> **TASK**: From the records below, copy the lines that include "false".

═════ TASK DATA

(** C1 (amended). For every 1-dimensional boolean mask whose entry 0 is
    not flagged, and every computed delay d >= 0, the expanded mask flags
    index j exactly when j was flagged or some flagged index i has
    i <= j < i + d (entries i up to, not including, i + d, bounded by the
    length); the call returns the rows of the dataset at the flagged
    indices of the expanded mask, in their original order. *)
Theorem Shutter_expand_select
    (self : Shutter T R) (mask : ndarray bool) (file : File T) (n : nat) (d : Z) :
  shape mask = [n] -> wf mask -> length (Shutter_data self) = n ->
  ms_to_idx file (Shutter_delay_ms self) = Ok d -> (0 <= d)%Z ->
  nth 0 (buf mask) false = false ->
  exists expanded rows,
    Shutter_call self mask file = (mk_ndarray [n] expanded, Ok rows) /\
    length expanded = n /\
    (forall j, j < n ->
       (nth j expanded false = true <->
        nth j (buf mask) false = true \/
        exists i, nth i (buf mask) false = true /\ i <= j < i + Z.to_nat d)) /\
    map Some rows =
    map (nth_error (Shutter_data self))
      (filter (fun j => nth j expanded false) (seq 0 n)).
Proof.
  intros Hshape Hwf Hdata Hms Hd H0.
  destruct (Shutter_call_1d self mask file n d Hshape Hwf Hdata Hms) as [Hlen Hcall].
  set (expanded := Shutter_loop d (n - 1) (buf mask)) in *.
  assert (Hn : length (buf mask) = n).
  { unfold wf in Hwf. rewrite Hwf, Hshape. cbn. lia. }
  exists expanded, (map fst (filter snd (combine (Shutter_data self) expanded))).
  split; [assumption |]. split; [assumption |]. split.
  - intros j Hj.
    destruct (Shutter_loop_spec d (n - 1) (buf mask)) as [_ Hspec]; [lia |].
    fold expanded in Hspec. rewrite Hspec by lia. rewrite Hn.
    split.
    + intros [H | [i [Hi [Hf Hr]]]]; [now left | right; exists i].
      rewrite slice_stop_nonneg in Hr by assumption.
      split; [assumption | lia].
    + intros [H | [i [Hf Hr]]]; [now left | right; exists i].
      assert (i <> 0) by (intros ->; congruence).
      rewrite slice_stop_nonneg by assumption.
      repeat split; try assumption; lia.
  - replace (seq 0 n) with (seq 0 (length expanded)) by now rewrite Hlen.
    apply bool_index_rows. congruence.
Qed.

(** The guard of [Shutter.__call__] fires on every mask of more than one
    dimension, and, when the delay is computed, on no other. *)
Lemma Shutter_guard (self : Shutter T R) (mask : ndarray bool) (file : File T) :
  (1 < ndim mask ->
   Shutter_call self mask file = (mask, Raise (ValueError "mask must be a 1dim array."))) /\
  (forall d, ms_to_idx file (Shutter_delay_ms self) = Ok d ->
     (snd (Shutter_call self mask file) = Raise (ValueError "mask must be a 1dim array.")
      <-> 1 < ndim mask)).
Proof.
  unfold Shutter_call. destruct (Nat.ltb_spec 1 (ndim mask)) as [H | H]; cbn [snd].
  - split; [reflexivity |]. now split.
  - split; [lia |]. intros d ->. split; [| lia]. unfold np.len.
    destruct (shape mask); cbn [snd]; [discriminate |].
    unfold np.bool_index. now destruct (_ =? _).
Qed.

(** C7. A mask of no dimension is not 1-dimensional, yet the guard lets it
    through: the delay is computed, and the call then fails at [len(mask)]
    with a TypeError, not with the guard's ValueError (if [int()] raises on
    the delay, the call fails with that before it reaches [len(mask)]). *)
Theorem Shutter_0dim_mask (self : Shutter T R) (flag : bool) (file : File T) :
  ndim (mk_ndarray [] [flag]) = 0 /\
  Shutter_call self (mk_ndarray [] [flag]) file =
  (mk_ndarray [] [flag],
   match ms_to_idx file (Shutter_delay_ms self) with
   | Ok _ => Raise (TypeError "len() of unsized object")
   | Raise e => Raise e
   end).
Proof.
  split; [reflexivity |]. unfold Shutter_call. cbn [ndim shape length Nat.ltb Nat.leb].
  now destruct (ms_to_idx file (Shutter_delay_ms self)).
Qed.
(** * context-aggregator: a shallow embedding of the loading and optimization pipeline

    The development follows the TypeScript sources:
    - [ContextOptimizer]  (src/services/ContextOptimizer.ts)
    - [RelevanceScorer]   (services/RelevanceScorer.ts)
    - [FocusedLoadingStrategy], [ProgressiveLoadingStrategy],
      [BreadthFirstLoadingStrategy] (strategies/...)

    Conventions of the embedding.
    - A JavaScript string is a list of characters ([str]); a character is a
      code unit below 256.  [length] is the JavaScript [.length].
    - Token counts, budgets and depths are integers ([Z]); a budget may be
      negative, as a JavaScript [number] may.  [x || d] on a number is
      [orDefault]: the default replaces an absent value and the value 0.
    - Relevance scores are exact rationals ([Q]): rounding of the IEEE
      doubles is not modelled.
    - The file system, the project analyzer and the platform's [RegExp] on
      caller-supplied patterns are collaborators: they are parameters.
      A rejected promise or thrown error is [Err]. *)

From Stdlib Require Import ZArith QArith Qminmax List Ascii String Bool Lia Lqa.
From Stdlib Require Import Permutation Sorted.
Import ListNotations.

Set Warnings "-register-all".

Open Scope Z_scope.

(* ================================================================== *)
(** * Strings *)
(* ================================================================== *)

Definition str := list ascii.

Definition lit (s : string) : str := list_ascii_of_string s.
Coercion lit : string >-> str.

(** String literals without the notations of [string_scope], so that [++]
    stays the append of lists. *)
Declare Scope str_scope.
Delimit Scope str_scope with str.
String Notation string string_of_list_byte list_byte_of_string : str_scope.
Bind Scope str_scope with str.
Open Scope str_scope.

Module Str.

Definition nl : ascii := ascii_of_nat 10.
Definition tab : ascii := ascii_of_nat 9.
Definition space : ascii := ascii_of_nat 32.
Definition dquote : ascii := ascii_of_nat 34.
Definition backtick : ascii := ascii_of_nat 96.

Definition len (s : str) : Z := Z.of_nat (List.length s).

Definition isEmpty (s : str) : bool :=
  match s with [] => true | _ => false end.

(** JavaScript truthiness of a string: non-empty. *)
Definition truthy (s : str) : bool := negb (isEmpty s).

Definition inRange (lo hi : nat) (c : ascii) : bool :=
  let n := nat_of_ascii c in (Nat.leb lo n && Nat.leb n hi)%bool.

══════════

> **SOLUTION TO THE EXERCISE**:
  nth 0 (buf mask) false = false ->
       (nth j expanded false = true <->
        nth j (buf mask) false = true \/
        exists i, nth i (buf mask) false = true /\ i <= j < i + Z.to_nat d)) /\
      (filter (fun j => nth j expanded false) (seq 0 n)).
  match s with [] => true | _ => false end.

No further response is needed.